Mais lorsqu’il se vit emmuré et réduit à une impuissance totale, lorsqu’il se rappela que l’unique dessein de ses adversaires était de l’empêcher de s’opposer à l’entrée de Montgomery dans la ville, alors Maurice se sentit plus mal à l’aise que s’il eût vu son existence réellement menacée. De ce moment, il comprit que les partisans des Américains ne reculeraient devant aucun moyen, aucune infamie, même pour gagner la partie engagée. Il fut piqué par un soupçon affreux, il eut comme une vision des perfides projets de ses ennemis : il devina que, pour démoraliser les partisans royalistes, on allait répandre le bruit de sa désertion. Et il savait que cette calomnie suffirait à soulever la colère du peuple et à le détacher de la cause sacrée. Il savait que le découragement abattrait toutes les volontés et les cœurs les plus fermes. Et Mirabelle… Mirabelle qui avait mis en lui toute sa confiance comme tout son amour ? Que dirait Mirabelle ? Que deviendrait Mirabelle ? Cette pensée le supplicia. Mirabelle le renierait ! Mirabelle le maudirait ! Mirabelle le mépriserait à tout jamais ! Ah ! finis tous ces rêves si délicieux d’amour ! Ah ! tombée toute cette popularité qu’il avait désirée par amour pour sa Mirabelle ! Demain quand on ferait tomber ses fers, demain, lorsqu’on le remettrait en liberté, après que les Américains auraient pris la ville sans coup férir, oui, demain, le peuple, pour se venger, se jetterait sur lui, le huerait pour l’égorger ensuite comme un monstre pervers ! Il entendrait de tous côtés ce trait qu’on lui lancerait à la face : « Lâche ». Par toute la cité, il verrait affichée cette inscription affreuse : « Maurice D’Aubières est un traître ! » Certes, il se défendrait, il protesterait ; mais qui le croirait ? Il affirmerait son innocence, jurerait sur sa loyauté ; mais quelle preuve en pourrait-il offrir ?

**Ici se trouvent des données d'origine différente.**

(** C11. The page mapper refines a map from pages to frames and flags, for every
    page-table format and every frame allocator that keeps its promise: after
    any sequence of mappings, removals, flag changes and look-ups, each of
    which completes without a panic or a fault, a further operation returns
    what the map says and changes the translation of its own page only, to
    what was asked for; mapping fails only when every frame of the allocator
    is held, and then translates as before; and the tables of the mapper are
    the only frames that are taken, given back or written. *)
Theorem mapper_refines_map c f mp R K T ops op :
  mapper_ok c f mp R K T -> Forall op_ok (ops ++ [op]) ->
  exists rs m1 f1, run_ops mp ops (c, f) = (Ok rs, (with_mem m1 c, f1)) /\ (forall x, x ∈ K -> same_frame (mem c) m1 x) /\
  exists r m2 f2 T2, run_op mp op (with_mem m1 c, f1) = (Ok r, (with_mem m2 c, f2)) /\
    spec_op (R ⊆ K ∪ T2) op (space_of m1 mp) r (space_of m2 mp) /\ mapper_ok (with_mem m2 c) f2 mp R K T2 /\
    forall x, x ∈ K -> same_frame (mem c) m2 x.
Proof.
  intros Hok [Hops [Hop _]%Forall_cons]%Forall_app. destruct (run_ops_ok ops _ _ _ _ _ _ Hok Hops) as (rs & m1 & f1 & T1 & Hrun & Hok1 & Hs1).
  exists rs, m1, f1. split_and!; [done..|]. destruct (op_done_ok _ _ _ _ _ _ _ Hok1 Hop) as (r & m2 & f2 & T2 & Hr2 & Hok2 & Hsp & _ & Hs2).
  exists r, m2, f2, T2. rewrite with_mem_mem, with_mem_twice in *. split_and!; [done..|]. intros x Hx. eapply same_frame_trans; [by apply Hs1|by apply Hs2].
Qed.

End spaces.

Section witness.
#[local] Existing Instance X8664Arch.

Definition example_machine : Machine := mkMachine (zeroed 0x1000 0x200000) (0, 0).

Lemma example_areas_ok : areas_ok (mem example_machine) [mkArea 0x1000 0x200000].
Proof.
  split; [|split; [|split]].
  - apply Forall_cons; split; [|apply Forall_nil_2]. split; cbn [area_base area_size].
    + split; [lia|by vm_compute].
    + split; [lia|by vm_compute].
    + change PHYS_OFFSET with 0xFFFF_8000_0000_0000. lia.
    + apply mapped_zeroed. lia.
  - repeat constructor.
  - cbn [fmap list_fmap foldr area_size]. lia.
  - vm_compute. congruence.
Qed.

(** An allocator over those areas. *)
Lemma example_boot : exists c f R, rep (mem c) f R ∅ /\ 510 <= Z.of_nat (stdpp.base.size R).
Proof.
  destruct (buddy_boot example_machine _ _ example_areas_ok) as (m' & b & R & _ & Hr & _ & _ & Hsz).
  exists (with_mem m' example_machine), (mkBuddy (V 0x1000)), R. split; [done|]. etrans; [|exact Hsz]. vm_compute. congruence.
Qed.

Lemma user_space_shares_kernel_witness :
  exists (c : Machine) (f : BuddyAllocator) (R U Tk : gset Z), rep (mem c) f R U /\ tree (mem c) top (table_of Kernel (regs c)) Tk /\
  exists a m' f' T, create User (c, f) = (Ok (mkMapper User a), (with_mem m' c, f')) /\ tree m' top a T /\
    (forall v, xlate m' top a v = if decide (PAGE_ENTRIES / 2 <= idx top v) then xlate (mem c) top (table_of Kernel (regs c)) v else None).
Proof.
  destruct example_boot as (c & f & R & Hr & Hsz).
  destruct (fresh_frame c f R ∅ Hr) as [(q & m1 & f1 & _ & HqR & _ & Hr1 & Hz & _)|[_ HRU%subseteq_size]].
  2: { rewrite size_empty in HRU. lia. }
  destruct (tree_empty m1 top q) as [Hte _]; [intros j Hj; by rewrite ent_zero, present_0|].
  exists (mkMachine m1 (q, 0)), f1, R, ({[q]} ∪ ∅), {[q]}. split; [exact Hr1|]. split; [exact Hte|].
  destruct (user_space_shares_kernel R ({[q]} ∪ ∅) {[q]} (mkMachine m1 (q, 0)) f1 Hr1 eq_refl Hte ltac:(set_solver)) as [(a & m' & f' & T & H1 & _ & _ & _ & H2 & _ & H3 & _)|[_ HRU%subseteq_size]].
  - intros x b Hx Hb. cbn [mem] in Hb. rewrite (Hz x Hx) in Hb. simplify_eq. split; lia.
  - exists a, m', f', T. split; [exact H1|]. split; [exact H2|exact H3].
  - rewrite union_empty_r_L, size_singleton in HRU. lia.
Defined.

(** Page 0x4000 mapped to frame 0x5000, present and writable. *)
Lemma mapper_refines_map_witness :
  exists (c : Machine) (f : BuddyAllocator) (mp : PageMapper) (R T : gset Z), mapper_ok c f mp R ∅ T /\
  exists rs m1 f1, run_ops mp [MapPhys 0x4000 0x5000 3; Remap 0x4000 1] (c, f) = (Ok rs, (with_mem m1 c, f1)) /\
  exists m2 f2, run_op mp (Translate 0x4321) (with_mem m1 c, f1) = (Ok (RPair (space_of m1 mp 0x4321)), (with_mem m2 c, f2)).
Proof.
  destruct example_boot as (c & f & R & Hr & Hsz). destruct (create_kernel_ok R ∅ c f Hr) as (a & m' & f' & N & _ & _ & _ & Hr' & Ht & _).
  { change (stdpp.base.size ∅ + create_cost)%nat with 257%nat. lia. }
  assert (Hok : mapper_ok (with_mem m' c) f' (mkMapper Kernel a) R ∅ N) by (split; [exact Hr'|exact Ht|apply disjoint_empty_l]).
  exists (with_mem m' c), f', (mkMapper Kernel a), R, N. split; [exact Hok|].
  destruct (mapper_refines_map _ _ _ _ _ _ [MapPhys 0x4000 0x5000 3; Remap 0x4000 1] (Translate 0x4321) Hok)
    as (rs & m1 & f1 & Hrun & _ & r & m2 & f2 & T2 & Hop & [-> _] & _).
  - repeat (apply Forall_cons; split); [| |done|apply Forall_nil_2]; vm_compute; repeat split; congruence.
  - exists rs, m1, f1. split; [exact Hrun|]. exists m2, f2. exact Hop.
Defined.

End witness.

End RmmSpace.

Le jeune homme marchait de long en large d’un pas inégal et chancelant, dans sa prison en proie à toutes les tortures morales possibles. Pour la première fois en sa vie, il sentait son courage s’affaisser. Les voix de son âme héroïque et de sa conscience intacte ne suffisaient pas pour le retenir sur la pente du désespoir qui peu à peu maîtrisait toutes ses forces. Par le mensonge de ses ennemis, il se voyait devenir un paria. Et à force d’écouter les suggestions mauvaises que lui soufflait le découragement, Maurice en arrivait à croire qu’il était un véritable monstre d’infamie. Et il voyait Mirabelle se dresser devant lui, le souffleter et lui cracher son mépris ! Il entendait le peuple l’appeler « Imposteur ! Traître ! Lâche !… »

Or, ces épithètes qu’il croyait réellement entendre frappèrent à la fin si durement son esprit qu’il revint au sentiment de la réalité. Un rugissement de bête se fit jour dans sa gorge serrée. Il redressa la tête dans un élan farouche.

— Il faut que je sorte d’ici !… gronda-t-il.

Il venait de s’arrêter, et déjà il avait repris son calme et son sang-froid. Il regarda autour de lui. La chambre était petite et sans fenêtre. Elle était nue, sauf une petite table et un escabeau. Un bougeoir éclairait la pièce froide et silencieuse. La porte de chêne était d’un aspect si solide que c’était folie de songer à s’y attaquer… s’y attaquer sans rien, sans un outil. Et la porte eût-elle été facile à briser, où aurait-il abouti ? Là, de l’autre côté deux sentinelles étaient postées, armées de pied en cap, et Maurice n’aurait pas fait un pas vers la liberté qu’une lame de poignard ou qu’une balle de pistolet l’aurait abattu sur le carreau.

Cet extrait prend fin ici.